■ Saved entries ■
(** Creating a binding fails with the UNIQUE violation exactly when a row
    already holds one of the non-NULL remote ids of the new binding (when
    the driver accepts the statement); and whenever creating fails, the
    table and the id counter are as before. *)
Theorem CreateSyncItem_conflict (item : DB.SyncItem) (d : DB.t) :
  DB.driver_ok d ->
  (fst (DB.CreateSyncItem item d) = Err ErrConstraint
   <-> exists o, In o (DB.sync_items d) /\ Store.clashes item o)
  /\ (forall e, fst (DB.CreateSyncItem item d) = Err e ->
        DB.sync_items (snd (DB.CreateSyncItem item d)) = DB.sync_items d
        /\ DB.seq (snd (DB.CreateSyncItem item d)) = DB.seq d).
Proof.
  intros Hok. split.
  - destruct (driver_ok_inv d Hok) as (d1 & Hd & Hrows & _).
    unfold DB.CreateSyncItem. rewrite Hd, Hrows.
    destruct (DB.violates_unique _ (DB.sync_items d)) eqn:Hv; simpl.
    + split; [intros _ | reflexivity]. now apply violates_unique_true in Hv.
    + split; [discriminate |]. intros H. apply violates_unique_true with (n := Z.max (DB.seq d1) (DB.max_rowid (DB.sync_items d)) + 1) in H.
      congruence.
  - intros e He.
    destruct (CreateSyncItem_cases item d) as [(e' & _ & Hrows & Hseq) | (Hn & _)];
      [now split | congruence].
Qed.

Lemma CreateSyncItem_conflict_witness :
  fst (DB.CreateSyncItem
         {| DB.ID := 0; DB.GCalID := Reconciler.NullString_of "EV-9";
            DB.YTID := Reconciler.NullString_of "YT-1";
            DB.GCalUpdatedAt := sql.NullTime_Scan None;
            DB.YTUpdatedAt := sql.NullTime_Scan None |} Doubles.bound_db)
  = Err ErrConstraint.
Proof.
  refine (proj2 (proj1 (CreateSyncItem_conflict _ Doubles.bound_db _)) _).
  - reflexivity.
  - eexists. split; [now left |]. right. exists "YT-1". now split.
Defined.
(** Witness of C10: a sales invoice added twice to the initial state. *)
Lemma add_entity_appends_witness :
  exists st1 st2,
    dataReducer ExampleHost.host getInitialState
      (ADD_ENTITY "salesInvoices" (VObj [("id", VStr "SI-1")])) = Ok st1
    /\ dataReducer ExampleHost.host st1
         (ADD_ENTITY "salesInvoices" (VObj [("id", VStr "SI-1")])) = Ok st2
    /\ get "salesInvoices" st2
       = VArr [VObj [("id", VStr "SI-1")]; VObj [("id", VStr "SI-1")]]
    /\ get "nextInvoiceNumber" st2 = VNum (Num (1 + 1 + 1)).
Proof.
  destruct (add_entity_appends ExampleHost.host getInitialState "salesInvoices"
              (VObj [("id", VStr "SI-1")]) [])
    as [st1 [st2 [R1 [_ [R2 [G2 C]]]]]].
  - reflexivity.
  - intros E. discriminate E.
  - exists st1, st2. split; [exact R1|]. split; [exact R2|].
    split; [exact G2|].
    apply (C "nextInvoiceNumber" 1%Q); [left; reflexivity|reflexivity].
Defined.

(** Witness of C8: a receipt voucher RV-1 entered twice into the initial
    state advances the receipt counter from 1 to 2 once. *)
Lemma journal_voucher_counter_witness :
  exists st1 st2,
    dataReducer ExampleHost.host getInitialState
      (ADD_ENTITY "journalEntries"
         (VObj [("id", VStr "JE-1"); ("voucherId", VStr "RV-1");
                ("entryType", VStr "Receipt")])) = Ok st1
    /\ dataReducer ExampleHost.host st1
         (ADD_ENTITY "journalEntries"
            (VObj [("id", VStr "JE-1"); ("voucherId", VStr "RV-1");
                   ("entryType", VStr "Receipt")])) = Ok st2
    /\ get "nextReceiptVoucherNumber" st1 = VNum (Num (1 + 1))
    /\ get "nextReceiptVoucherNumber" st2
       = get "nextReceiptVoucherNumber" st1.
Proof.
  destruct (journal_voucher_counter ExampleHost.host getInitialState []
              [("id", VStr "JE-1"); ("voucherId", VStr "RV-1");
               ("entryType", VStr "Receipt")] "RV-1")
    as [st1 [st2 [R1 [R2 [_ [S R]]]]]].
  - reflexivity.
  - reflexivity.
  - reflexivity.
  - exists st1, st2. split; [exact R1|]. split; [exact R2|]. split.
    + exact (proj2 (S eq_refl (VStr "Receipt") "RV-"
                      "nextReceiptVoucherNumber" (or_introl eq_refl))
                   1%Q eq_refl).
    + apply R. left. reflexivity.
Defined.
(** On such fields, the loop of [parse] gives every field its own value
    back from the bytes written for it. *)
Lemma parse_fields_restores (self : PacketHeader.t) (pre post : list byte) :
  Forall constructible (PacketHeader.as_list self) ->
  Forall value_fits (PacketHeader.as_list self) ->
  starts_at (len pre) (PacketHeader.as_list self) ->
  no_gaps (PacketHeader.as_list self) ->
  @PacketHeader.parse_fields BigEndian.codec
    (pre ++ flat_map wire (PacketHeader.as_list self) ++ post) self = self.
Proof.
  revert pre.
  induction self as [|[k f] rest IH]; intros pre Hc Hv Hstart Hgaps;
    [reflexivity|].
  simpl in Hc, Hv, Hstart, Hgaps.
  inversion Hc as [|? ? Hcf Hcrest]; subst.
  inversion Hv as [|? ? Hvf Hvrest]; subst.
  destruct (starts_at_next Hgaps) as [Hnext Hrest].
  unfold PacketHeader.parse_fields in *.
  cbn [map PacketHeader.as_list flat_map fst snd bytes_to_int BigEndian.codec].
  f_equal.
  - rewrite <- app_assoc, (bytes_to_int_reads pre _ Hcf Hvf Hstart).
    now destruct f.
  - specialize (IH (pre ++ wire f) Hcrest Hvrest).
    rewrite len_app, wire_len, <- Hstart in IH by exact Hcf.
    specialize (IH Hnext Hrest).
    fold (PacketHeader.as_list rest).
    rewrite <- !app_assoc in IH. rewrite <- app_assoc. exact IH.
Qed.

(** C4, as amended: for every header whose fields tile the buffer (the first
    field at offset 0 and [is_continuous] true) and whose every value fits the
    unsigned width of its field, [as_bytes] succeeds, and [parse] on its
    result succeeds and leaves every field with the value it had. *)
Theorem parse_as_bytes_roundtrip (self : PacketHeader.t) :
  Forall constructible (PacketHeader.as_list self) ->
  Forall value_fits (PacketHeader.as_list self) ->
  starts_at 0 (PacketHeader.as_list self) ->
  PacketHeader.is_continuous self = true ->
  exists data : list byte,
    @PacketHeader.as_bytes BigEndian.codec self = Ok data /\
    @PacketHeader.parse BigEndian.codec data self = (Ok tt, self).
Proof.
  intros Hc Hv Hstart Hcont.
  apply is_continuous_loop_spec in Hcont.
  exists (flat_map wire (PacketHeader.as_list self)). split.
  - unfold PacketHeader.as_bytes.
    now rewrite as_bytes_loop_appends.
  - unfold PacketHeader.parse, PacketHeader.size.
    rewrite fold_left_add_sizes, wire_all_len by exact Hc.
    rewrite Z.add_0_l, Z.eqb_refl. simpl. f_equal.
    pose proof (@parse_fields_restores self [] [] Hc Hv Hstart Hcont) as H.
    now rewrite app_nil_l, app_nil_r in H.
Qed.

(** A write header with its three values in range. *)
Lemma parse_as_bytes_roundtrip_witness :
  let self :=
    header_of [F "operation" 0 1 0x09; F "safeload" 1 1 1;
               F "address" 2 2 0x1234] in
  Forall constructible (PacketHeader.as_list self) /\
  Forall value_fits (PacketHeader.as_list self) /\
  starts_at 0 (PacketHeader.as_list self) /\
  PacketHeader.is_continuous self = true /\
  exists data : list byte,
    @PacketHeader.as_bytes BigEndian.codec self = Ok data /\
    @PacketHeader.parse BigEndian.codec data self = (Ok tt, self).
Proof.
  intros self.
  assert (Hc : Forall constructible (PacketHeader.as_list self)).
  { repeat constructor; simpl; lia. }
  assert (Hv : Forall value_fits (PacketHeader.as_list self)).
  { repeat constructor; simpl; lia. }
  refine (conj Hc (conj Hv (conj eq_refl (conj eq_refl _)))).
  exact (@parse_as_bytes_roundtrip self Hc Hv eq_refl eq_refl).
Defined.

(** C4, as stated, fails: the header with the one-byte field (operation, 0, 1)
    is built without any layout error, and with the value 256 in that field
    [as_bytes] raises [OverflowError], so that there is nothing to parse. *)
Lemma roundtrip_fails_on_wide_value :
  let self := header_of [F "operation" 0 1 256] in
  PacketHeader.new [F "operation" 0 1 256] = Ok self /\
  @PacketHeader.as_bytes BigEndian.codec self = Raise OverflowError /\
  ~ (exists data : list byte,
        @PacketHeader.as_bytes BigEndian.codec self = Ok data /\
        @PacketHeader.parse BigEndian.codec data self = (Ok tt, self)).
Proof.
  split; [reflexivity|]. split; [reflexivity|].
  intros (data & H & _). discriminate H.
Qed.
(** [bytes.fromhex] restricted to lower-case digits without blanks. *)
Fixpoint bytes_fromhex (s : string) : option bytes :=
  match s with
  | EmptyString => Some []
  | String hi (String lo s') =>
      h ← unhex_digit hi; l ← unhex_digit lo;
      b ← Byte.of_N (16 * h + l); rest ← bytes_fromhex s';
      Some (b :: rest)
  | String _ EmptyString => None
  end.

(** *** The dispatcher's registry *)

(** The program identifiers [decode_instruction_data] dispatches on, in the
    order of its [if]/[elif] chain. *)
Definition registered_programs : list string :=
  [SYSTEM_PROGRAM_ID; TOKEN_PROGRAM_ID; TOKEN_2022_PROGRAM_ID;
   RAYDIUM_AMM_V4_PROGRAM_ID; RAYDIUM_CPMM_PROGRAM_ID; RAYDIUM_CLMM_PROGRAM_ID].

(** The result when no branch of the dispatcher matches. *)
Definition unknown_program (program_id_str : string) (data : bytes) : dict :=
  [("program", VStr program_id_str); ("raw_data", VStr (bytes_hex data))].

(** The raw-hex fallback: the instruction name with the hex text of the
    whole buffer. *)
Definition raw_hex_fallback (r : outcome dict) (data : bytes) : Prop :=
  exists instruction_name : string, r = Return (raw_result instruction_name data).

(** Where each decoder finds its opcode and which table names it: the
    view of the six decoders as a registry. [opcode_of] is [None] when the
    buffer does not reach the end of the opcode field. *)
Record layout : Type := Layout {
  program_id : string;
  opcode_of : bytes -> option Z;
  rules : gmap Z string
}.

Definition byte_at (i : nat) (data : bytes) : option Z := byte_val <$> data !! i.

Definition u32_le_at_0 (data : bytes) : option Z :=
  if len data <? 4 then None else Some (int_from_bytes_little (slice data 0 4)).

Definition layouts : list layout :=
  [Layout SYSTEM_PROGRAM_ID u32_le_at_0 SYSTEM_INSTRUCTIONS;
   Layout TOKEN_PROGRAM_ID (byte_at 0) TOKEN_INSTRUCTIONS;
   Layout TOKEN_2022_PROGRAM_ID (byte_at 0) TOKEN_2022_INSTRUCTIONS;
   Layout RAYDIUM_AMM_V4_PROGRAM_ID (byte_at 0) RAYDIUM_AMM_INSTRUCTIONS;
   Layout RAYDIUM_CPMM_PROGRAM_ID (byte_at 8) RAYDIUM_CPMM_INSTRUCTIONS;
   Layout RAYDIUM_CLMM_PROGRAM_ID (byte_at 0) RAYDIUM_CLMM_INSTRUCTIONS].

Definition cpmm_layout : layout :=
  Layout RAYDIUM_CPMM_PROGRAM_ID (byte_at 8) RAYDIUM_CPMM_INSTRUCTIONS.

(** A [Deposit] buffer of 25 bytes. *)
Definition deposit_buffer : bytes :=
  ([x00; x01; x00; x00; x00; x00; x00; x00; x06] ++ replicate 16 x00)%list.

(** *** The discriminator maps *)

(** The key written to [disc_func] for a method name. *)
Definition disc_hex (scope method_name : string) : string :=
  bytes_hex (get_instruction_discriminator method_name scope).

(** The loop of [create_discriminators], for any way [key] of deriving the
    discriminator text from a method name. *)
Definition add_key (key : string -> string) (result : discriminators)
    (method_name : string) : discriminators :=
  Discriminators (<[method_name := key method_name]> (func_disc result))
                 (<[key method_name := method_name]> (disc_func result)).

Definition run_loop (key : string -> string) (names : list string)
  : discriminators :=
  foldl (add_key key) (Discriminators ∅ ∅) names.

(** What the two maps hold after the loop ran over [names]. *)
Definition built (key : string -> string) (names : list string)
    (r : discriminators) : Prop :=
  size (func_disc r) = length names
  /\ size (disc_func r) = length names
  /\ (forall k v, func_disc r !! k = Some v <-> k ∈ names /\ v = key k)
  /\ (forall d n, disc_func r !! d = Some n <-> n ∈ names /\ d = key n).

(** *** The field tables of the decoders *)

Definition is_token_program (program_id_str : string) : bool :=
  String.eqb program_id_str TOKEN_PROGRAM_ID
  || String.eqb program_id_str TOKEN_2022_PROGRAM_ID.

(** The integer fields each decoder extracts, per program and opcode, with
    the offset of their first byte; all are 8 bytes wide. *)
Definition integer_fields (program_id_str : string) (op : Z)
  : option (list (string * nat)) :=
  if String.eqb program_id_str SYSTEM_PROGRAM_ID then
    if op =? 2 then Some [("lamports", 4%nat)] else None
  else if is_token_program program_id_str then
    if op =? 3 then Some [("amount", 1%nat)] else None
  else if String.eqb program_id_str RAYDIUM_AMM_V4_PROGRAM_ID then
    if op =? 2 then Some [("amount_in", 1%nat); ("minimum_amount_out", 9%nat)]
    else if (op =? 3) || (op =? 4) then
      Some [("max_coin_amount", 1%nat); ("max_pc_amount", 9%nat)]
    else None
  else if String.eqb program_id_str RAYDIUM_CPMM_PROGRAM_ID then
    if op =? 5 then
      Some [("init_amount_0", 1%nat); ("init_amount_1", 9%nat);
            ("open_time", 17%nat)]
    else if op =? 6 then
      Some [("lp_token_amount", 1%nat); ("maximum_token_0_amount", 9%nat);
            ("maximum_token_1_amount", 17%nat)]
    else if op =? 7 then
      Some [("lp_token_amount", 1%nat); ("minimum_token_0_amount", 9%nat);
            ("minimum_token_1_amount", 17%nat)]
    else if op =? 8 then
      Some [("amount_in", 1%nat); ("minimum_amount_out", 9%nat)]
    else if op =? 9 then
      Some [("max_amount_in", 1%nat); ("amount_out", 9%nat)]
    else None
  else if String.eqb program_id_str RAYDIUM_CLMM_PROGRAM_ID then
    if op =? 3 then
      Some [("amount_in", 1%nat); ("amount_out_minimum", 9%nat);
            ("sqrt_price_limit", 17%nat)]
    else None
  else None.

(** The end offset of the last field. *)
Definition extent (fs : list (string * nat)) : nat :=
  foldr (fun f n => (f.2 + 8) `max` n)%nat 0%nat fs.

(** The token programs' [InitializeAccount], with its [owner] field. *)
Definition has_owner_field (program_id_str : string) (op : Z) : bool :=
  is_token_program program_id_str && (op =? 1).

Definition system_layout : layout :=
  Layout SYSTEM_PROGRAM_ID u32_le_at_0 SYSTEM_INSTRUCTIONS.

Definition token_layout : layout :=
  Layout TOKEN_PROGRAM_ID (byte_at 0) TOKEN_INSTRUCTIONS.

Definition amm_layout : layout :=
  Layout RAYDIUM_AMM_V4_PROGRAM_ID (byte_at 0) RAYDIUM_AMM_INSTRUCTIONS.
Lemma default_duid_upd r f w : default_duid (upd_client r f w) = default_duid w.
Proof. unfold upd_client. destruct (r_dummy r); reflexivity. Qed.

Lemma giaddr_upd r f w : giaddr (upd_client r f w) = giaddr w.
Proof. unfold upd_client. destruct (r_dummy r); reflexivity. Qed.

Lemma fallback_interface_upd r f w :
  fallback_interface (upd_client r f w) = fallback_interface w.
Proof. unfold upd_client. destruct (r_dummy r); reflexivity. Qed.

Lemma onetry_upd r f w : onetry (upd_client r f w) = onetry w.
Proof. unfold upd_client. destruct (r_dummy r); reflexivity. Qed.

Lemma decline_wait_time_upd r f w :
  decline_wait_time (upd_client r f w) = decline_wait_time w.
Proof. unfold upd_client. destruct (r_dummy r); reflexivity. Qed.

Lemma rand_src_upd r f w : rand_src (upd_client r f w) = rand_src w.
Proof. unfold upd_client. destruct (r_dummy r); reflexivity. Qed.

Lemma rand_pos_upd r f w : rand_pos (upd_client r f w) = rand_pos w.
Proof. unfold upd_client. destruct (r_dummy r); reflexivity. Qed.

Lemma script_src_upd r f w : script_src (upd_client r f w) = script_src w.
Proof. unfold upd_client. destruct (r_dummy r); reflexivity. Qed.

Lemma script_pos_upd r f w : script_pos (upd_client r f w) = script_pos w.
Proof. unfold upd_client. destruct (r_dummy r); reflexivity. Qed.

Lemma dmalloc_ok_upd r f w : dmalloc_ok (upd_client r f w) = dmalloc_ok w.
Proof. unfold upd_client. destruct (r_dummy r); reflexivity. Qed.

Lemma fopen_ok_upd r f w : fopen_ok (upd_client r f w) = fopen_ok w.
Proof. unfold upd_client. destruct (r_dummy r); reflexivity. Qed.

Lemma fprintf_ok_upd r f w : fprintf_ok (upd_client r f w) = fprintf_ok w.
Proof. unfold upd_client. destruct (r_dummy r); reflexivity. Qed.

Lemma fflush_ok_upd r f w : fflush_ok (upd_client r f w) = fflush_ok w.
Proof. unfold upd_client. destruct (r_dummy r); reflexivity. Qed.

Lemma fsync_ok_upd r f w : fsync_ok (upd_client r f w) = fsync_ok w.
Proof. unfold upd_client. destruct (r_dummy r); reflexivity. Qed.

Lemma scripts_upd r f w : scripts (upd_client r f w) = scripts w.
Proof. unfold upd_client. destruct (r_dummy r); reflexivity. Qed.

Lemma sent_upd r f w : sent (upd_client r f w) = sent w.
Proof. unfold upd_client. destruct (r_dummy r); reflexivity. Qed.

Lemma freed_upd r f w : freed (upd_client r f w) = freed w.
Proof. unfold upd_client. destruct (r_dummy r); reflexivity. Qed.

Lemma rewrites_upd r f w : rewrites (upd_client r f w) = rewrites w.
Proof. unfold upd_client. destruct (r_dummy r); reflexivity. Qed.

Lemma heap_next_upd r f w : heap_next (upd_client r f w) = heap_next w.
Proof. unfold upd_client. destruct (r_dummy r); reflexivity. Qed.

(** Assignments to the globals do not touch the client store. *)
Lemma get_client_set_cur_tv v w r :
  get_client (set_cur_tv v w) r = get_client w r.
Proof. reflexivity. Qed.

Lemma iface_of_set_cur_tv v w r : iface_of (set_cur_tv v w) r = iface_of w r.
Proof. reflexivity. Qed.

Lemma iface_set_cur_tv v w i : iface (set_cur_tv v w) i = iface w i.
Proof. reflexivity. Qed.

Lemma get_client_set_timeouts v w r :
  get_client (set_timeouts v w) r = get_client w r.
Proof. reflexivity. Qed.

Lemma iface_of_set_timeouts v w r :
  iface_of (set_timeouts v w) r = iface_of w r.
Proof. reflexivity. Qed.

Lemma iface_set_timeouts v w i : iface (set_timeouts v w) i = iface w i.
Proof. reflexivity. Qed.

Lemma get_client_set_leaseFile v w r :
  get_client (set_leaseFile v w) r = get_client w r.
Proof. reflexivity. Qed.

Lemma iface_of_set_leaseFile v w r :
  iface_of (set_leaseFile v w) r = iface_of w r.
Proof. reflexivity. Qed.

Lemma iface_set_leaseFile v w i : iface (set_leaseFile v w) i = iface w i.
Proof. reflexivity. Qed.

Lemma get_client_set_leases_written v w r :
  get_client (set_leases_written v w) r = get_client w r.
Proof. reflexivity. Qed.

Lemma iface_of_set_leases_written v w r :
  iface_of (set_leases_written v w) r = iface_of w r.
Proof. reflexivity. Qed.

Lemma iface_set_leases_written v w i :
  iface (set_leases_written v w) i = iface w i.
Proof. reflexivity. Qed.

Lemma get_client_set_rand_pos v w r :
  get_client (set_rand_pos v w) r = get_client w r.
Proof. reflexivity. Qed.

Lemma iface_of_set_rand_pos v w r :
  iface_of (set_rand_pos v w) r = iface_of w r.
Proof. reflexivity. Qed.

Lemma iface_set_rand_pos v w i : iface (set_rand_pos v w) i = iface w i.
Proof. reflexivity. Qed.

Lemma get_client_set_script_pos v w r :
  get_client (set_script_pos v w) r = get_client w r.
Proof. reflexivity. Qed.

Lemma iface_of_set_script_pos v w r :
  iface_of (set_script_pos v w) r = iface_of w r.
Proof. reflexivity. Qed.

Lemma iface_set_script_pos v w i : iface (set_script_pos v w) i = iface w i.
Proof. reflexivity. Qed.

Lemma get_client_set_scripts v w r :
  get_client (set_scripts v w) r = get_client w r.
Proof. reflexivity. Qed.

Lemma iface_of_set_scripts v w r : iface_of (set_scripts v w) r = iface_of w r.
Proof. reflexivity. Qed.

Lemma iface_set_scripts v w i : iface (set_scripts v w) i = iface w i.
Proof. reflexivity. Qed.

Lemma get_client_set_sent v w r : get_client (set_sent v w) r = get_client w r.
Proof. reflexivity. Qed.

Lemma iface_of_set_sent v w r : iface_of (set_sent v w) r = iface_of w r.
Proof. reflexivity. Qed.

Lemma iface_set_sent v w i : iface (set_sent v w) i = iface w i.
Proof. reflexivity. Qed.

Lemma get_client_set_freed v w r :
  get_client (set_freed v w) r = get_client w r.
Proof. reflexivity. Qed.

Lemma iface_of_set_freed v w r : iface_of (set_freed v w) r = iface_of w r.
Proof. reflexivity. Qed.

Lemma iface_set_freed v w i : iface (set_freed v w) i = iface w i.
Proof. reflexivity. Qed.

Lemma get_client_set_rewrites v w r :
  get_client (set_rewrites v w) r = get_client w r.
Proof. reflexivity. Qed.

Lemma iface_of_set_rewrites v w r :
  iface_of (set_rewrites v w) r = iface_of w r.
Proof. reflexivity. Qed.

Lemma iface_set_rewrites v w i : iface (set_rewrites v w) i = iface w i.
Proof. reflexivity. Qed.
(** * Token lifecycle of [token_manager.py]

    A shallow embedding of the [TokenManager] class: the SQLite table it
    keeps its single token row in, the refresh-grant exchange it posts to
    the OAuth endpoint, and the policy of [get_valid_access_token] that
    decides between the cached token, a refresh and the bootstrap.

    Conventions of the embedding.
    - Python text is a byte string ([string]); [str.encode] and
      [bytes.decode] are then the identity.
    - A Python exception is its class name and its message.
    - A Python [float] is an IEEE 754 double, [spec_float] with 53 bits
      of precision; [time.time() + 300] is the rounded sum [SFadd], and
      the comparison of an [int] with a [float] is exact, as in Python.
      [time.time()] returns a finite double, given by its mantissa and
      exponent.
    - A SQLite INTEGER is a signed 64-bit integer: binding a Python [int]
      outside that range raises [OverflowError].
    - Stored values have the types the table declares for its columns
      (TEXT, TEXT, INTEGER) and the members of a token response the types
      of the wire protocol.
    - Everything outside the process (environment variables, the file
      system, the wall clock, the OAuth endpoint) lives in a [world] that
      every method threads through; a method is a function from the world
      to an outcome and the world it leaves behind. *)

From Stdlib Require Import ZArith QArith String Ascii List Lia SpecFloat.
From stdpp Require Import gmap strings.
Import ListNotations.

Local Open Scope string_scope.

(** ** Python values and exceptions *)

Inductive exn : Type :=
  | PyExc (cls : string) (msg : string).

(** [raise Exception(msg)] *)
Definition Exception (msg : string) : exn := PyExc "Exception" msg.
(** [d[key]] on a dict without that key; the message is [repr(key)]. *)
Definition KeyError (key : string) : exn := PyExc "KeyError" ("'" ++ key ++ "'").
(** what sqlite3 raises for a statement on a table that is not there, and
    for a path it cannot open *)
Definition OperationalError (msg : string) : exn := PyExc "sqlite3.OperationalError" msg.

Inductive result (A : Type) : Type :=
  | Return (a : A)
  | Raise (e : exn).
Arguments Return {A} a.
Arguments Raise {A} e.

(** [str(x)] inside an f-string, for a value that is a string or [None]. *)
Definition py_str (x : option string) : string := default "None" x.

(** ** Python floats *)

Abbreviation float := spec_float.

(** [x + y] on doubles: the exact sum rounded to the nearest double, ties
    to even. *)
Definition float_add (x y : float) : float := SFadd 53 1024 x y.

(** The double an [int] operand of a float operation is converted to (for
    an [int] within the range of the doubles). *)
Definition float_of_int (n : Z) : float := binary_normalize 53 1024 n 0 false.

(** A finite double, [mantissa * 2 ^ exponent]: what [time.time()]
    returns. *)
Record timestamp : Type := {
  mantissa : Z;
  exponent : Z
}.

■ Your instructions ■
Look through the data above and return exactly the lines from the one that contains "Lemma onetry_upd r" to the one that contains "Lemma fflush_ok_upd r", inclusive, with nothing else.

■ Exercise output ■
Lemma onetry_upd r f w : onetry (upd_client r f w) = onetry w.
Proof. unfold upd_client. destruct (r_dummy r); reflexivity. Qed.

Lemma decline_wait_time_upd r f w :
  decline_wait_time (upd_client r f w) = decline_wait_time w.
Proof. unfold upd_client. destruct (r_dummy r); reflexivity. Qed.

Lemma rand_src_upd r f w : rand_src (upd_client r f w) = rand_src w.
Proof. unfold upd_client. destruct (r_dummy r); reflexivity. Qed.

Lemma rand_pos_upd r f w : rand_pos (upd_client r f w) = rand_pos w.
Proof. unfold upd_client. destruct (r_dummy r); reflexivity. Qed.

Lemma script_src_upd r f w : script_src (upd_client r f w) = script_src w.
Proof. unfold upd_client. destruct (r_dummy r); reflexivity. Qed.

Lemma script_pos_upd r f w : script_pos (upd_client r f w) = script_pos w.
Proof. unfold upd_client. destruct (r_dummy r); reflexivity. Qed.

Lemma dmalloc_ok_upd r f w : dmalloc_ok (upd_client r f w) = dmalloc_ok w.
Proof. unfold upd_client. destruct (r_dummy r); reflexivity. Qed.

Lemma fopen_ok_upd r f w : fopen_ok (upd_client r f w) = fopen_ok w.
Proof. unfold upd_client. destruct (r_dummy r); reflexivity. Qed.

Lemma fprintf_ok_upd r f w : fprintf_ok (upd_client r f w) = fprintf_ok w.
Proof. unfold upd_client. destruct (r_dummy r); reflexivity. Qed.

Lemma fflush_ok_upd r f w : fflush_ok (upd_client r f w) = fflush_ok w.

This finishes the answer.